Browser Roundup #2: Chrome phones home, IE9 almost at beta, Firefox gets touchy

This Browser roundup feature is designed to bring you the latest news about a variety of browsers and provides an overview of the last month of new browser technologies. This month, we look at Google Chrome 6, Internet Explorer 9 and Firefox 4.0.

Google Chrome:

Last week, Google Chrome 6 hit beta stage, and Google announced its new six week release cycle, "release early, release often." Google is obsessed with speed, and has announced that it will be targeting to release a new, stable version every six weeks. The search giant warns that while the version numbers may bump quickly, it doesn’t necessarily mean much.

Chrome 6 is now available as a beta, and sports a range of new features including a revamped auto-fill feature that allows sync across browsers (as well as being able to auto-fill credit card information, which doesn’t sync), a simplified design, and a new version of Google’s V8 Javascript engine. Ars Technica says that Chrome 6’s Javascript performance is better than that of Opera, Firefox 4.0 beta and Safari 5.

Ars also pointed out that Chrome now uses “weird, nonstandard controls” for some menu items like cut & copy, as well as menus that seem to go the opposite direction from what you’d expect.

Chrome 6 also comes with a slick new feature called “Web apps” which are similar to “application tabs” that are offered in the new version of Firefox, but are able to notify you of events. These are disabled by default, but are easily turned back on by following these instructions.

The applications don't seem to behave as they should just yet, as you can see from the above screenshot, they are missing some icons, but look to be a promising feature. The "Chrome Web Store" is also available where you will be able to find other web applications to install, but for the moment redirects to a coming soon page.

Chrome to Phone:

In addition to the latest Chrome beta, Google has also released a new extension that works with all Android 2.2 devices, allowing allows links, phone numbers, text, addresses and more to be sent to the Android phone from the browser.

Cnet says that the application is "impressively respectful" of default settings and is willing to open information that is sent to it in the default browser. The application is also content aware, and will recognise when driving directions, for example, are sent to the phone, allowing functionality that will open Google Maps.

It's worth noting that Firefox also has a addon that allows you to use this syncing feature, so no need to change browsers just yet.

Mozilla Firefox:

Firefox hit Beta 3 last week, offering a more fixes on top of the last beta, as well as a small amount of new features, but still doesn’t feature the revamped JaegerMonkey Javascript engine, which is trumpted to bring huge performance increases to the browser. ConceivablyTech says that JaegerMonkey might be a part of Firefox Beta 5, but no confirmation has been made by Mozilla itself.

New features in the beta include “App tab” functionality, tabs on top by default, multi-touch support, UI updates and more.

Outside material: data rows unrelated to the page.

(* ===== verification/NetAdapter.v ===== *)
(** * USB network adapter (crates/usb_devices/src/devices/network)

    Board addressing of the gadget's network interface ([adapter_l3.rs]), the
    DHCP pool offered to the controlled host and the BusyBox lease file
    ([dhcp.rs]), and the handle that reacts to gadget changes ([mod.rs]). *)

From S2P Require Import Prelude Hid Gadget IpForward.

(** ** IPv4 addresses (std)

    An [Ipv4Addr] is its 32-bit value.  [FromStr] takes four decimal octets
    of at most three digits without leading zeros. *)

Definition parse_octet (s : string) : option Z :=
  match s with
  | EmptyString => None
  | String "0" (String _ _) => None
  | _ => if (String.length s <=? 3)%nat then parse_digits 10 u8_max digit_of 0 s else None
  end.

Definition parse_ipv4 (s : string) : option Z :=
  match parse_octet <$> split_on "." s with
  | [Some a; Some b; Some c; Some d] => Some (from_be_bytes [a; b; c; d])
  | _ => None
  end.

Definition show_ipv4 (ip : Z) : string :=
  match to_be_bytes 4 ip with
  | [a; b; c; d] => show_nat a +:+ "." +:+ show_nat b +:+ "." +:+ show_nat c +:+ "." +:+ show_nat d
  | _ => ""
  end.

(** [!x] on a [u32] and [u32::count_ones]. *)
Definition u32_not (x : Z) : Z := (u32_max - x)%Z.

Fixpoint count_bits (n : nat) (x : Z) : Z :=
  match n with
  | O => 0
  | S n' => (count_bits n' x + Z.b2z (Z.testbit x (Z.of_nat n')))%Z
  end.

Definition count_ones (x : Z) : Z := count_bits 32 x.

(** ** Board addressing (adapter_l3.rs) *)

Record AdapterL3Settings := mkL3 {
  l3_ip_address : string; l3_subnet_mask : string;
  l3_gateway : option string; l3_dns_servers : list string }.

Definition ipv4_mask_to_prefix (mask : string) : Result string Z :=
  match split_on "." (trim mask) with
  | [p0; p1; p2; p3] =>
      match parse_u8 p0, parse_u8 p1, parse_u8 p2, parse_u8 p3 with
      | Some a, Some b, Some c, Some d =>
          let n := from_be_bytes [a; b; c; d] in
          let ones := count_ones n in
          if (0 <? ones)%Z && negb (n =? wrap32 (Z.shiftl u32_max (32 - ones)))%Z
          then Err "non-contiguous mask"
          else Ok (as_u8 ones)
      | _, _, _, _ => Err "octet"
      end
  | _ => Err "expected a.b.c.d"
  end.

(** ** DHCP (dhcp.rs) *)

Record DhcpPool := mkPool { pool_start : string; pool_end : string }.

(** The arithmetic of [derive_dhcp_pool], from the network and the broadcast
    address on. *)
Definition pool_between (ip_u network broadcast : Z) : Result string (Z * Z) :=
  let start := u32_wrapping_add network 100 in
  let end_ := u32_wrapping_add network 200 in
  let start := if (start <=? network)%Z then u32_wrapping_add network 1 else start in
  let end_ := if (broadcast <=? end_)%Z then u32_saturating_sub broadcast 1 else end_ in
  if (end_ <? start)%Z then Err "subnet too small for DHCP pool"
  else if (start <=? ip_u)%Z && (ip_u <=? end_)%Z then
    let '(start, end_) :=
      if (ip_u =? start)%Z then (u32_wrapping_add ip_u 1, end_)
      else if (ip_u =? end_)%Z then (start, u32_wrapping_sub ip_u 1)
      else (start, end_) in
    if (end_ <? start)%Z then Err "DHCP pool empty after excluding board IP"
    else Ok (start, end_)
  else Ok (start, end_).

Definition dhcp_range (ip_u mask_u : Z) : Result string (Z * Z) :=
  let network := Z.land ip_u mask_u in
  let broadcast := Z.lor network (u32_not mask_u) in
  pool_between ip_u network broadcast.

Definition derive_dhcp_pool (ip_address subnet_mask : string) : Result string DhcpPool :=
  match parse_ipv4 ip_address with
  | None => Err ("invalid ip_address " +:+ ip_address)
  | Some ip =>
      match parse_ipv4 subnet_mask with
      | None => Err ("invalid subnet_mask " +:+ subnet_mask)
      | Some mask => result_map (fun '(s, e) => mkPool (show_ipv4 s) (show_ipv4 e)) (dhcp_range ip mask)
      end
  end.

(** ** The lease file *)

Definition DYN_LEASE_SIZE : nat := 36.
Definition LEASE_FILE_HEADER_LEN : nat := 8.

Record DhcpLeaseEntry := mkEntry {
  de_ip : Z; de_mac : list Z; de_hostname : string; de_expires_in_secs : Z }.

Fixpoint string_of_bytes (bs : list Z) : string :=
  match bs with
  | [] => EmptyString
  | b :: bs' => String (ascii_of_N (Z.to_N b)) (string_of_bytes bs')
  end.

(** [String::from_utf8_lossy]: valid sequences are kept, a maximal invalid
    prefix becomes U+FFFD. *)
Definition cont (b : Z) : bool := ((128 <=? b) && (b <=? 191))%Z.
Definition replacement : list Z := [239; 191; 189]%Z.

Definition second_ok3 (a b : Z) : bool :=
  (((a =? 224) && (160 <=? b) && (b <=? 191))
   || ((225 <=? a) && (a <=? 236) && cont b)
   || ((a =? 237) && (128 <=? b) && (b <=? 159))
   || ((238 <=? a) && (a <=? 239) && cont b))%Z.

Definition second_ok4 (a b : Z) : bool :=
  (((a =? 240) && (144 <=? b) && (b <=? 191))
   || ((241 <=? a) && (a <=? 243) && cont b)
   || ((a =? 244) && (128 <=? b) && (b <=? 143)))%Z.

Neowin covered Firefox 4's new multi-touch interface support last week and was impressed that it was the first browser to offer the technology. The feature isn’t supported in any other browser just yet.

Internet Explorer 9:

Microsoft announced last week that IE9 will be available as a public beta on September 15, after it is unveiled at a press event called “Beauty of the Web.

Not too much is known just yet, but don’t forget that Internet Explorer 9 Platform Preview 4 is now available to try out, but is also the final platform preview that will be released.